## Assigned task
Go over these records and count the lines with the string "Open" in them; the count is all that should be returned.

## Provided data
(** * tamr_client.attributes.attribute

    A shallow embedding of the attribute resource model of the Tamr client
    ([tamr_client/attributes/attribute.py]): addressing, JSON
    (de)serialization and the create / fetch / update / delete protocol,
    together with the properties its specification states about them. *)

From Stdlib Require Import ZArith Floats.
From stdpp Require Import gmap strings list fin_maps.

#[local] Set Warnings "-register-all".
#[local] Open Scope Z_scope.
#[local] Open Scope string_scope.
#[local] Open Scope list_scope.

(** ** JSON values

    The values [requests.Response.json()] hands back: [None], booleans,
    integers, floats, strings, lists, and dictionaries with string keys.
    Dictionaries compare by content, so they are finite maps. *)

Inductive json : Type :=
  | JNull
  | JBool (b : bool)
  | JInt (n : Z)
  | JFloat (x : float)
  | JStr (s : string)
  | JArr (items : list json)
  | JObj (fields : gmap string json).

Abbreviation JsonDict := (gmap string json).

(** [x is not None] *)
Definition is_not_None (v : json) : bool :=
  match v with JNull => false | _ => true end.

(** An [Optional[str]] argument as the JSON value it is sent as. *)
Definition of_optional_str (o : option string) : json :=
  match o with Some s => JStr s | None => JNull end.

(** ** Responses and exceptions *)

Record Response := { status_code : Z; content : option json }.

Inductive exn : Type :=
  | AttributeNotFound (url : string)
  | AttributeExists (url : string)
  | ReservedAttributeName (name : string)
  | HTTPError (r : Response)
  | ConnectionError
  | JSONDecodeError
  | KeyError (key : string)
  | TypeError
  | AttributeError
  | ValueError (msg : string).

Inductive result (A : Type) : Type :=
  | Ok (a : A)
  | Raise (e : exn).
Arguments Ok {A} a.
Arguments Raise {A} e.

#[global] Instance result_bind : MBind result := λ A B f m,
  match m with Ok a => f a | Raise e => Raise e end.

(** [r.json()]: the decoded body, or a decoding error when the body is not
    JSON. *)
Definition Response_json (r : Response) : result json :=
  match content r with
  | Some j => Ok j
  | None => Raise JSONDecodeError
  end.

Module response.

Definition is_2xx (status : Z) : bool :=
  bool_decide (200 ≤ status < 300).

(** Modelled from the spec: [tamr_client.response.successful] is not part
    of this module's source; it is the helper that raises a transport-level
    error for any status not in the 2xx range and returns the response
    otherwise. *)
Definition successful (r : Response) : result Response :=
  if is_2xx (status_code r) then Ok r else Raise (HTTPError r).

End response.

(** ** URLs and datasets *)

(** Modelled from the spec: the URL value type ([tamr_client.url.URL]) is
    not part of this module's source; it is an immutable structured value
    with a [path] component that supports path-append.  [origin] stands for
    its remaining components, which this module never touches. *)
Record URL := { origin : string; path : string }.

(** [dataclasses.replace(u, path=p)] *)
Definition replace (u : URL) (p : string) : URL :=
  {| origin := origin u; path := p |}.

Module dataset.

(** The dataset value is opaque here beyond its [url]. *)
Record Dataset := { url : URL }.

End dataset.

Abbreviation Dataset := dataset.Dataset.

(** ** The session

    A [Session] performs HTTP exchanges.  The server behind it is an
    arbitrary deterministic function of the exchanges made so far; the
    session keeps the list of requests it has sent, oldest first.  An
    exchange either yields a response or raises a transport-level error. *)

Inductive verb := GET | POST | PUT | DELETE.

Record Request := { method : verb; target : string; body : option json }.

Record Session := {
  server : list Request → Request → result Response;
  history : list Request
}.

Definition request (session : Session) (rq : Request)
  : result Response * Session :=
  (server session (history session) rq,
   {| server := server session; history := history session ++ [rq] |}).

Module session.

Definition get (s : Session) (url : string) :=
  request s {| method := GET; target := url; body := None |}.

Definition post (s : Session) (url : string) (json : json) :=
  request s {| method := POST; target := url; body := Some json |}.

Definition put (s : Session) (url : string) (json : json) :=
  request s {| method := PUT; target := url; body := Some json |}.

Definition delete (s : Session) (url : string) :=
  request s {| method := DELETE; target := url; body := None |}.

## Output
3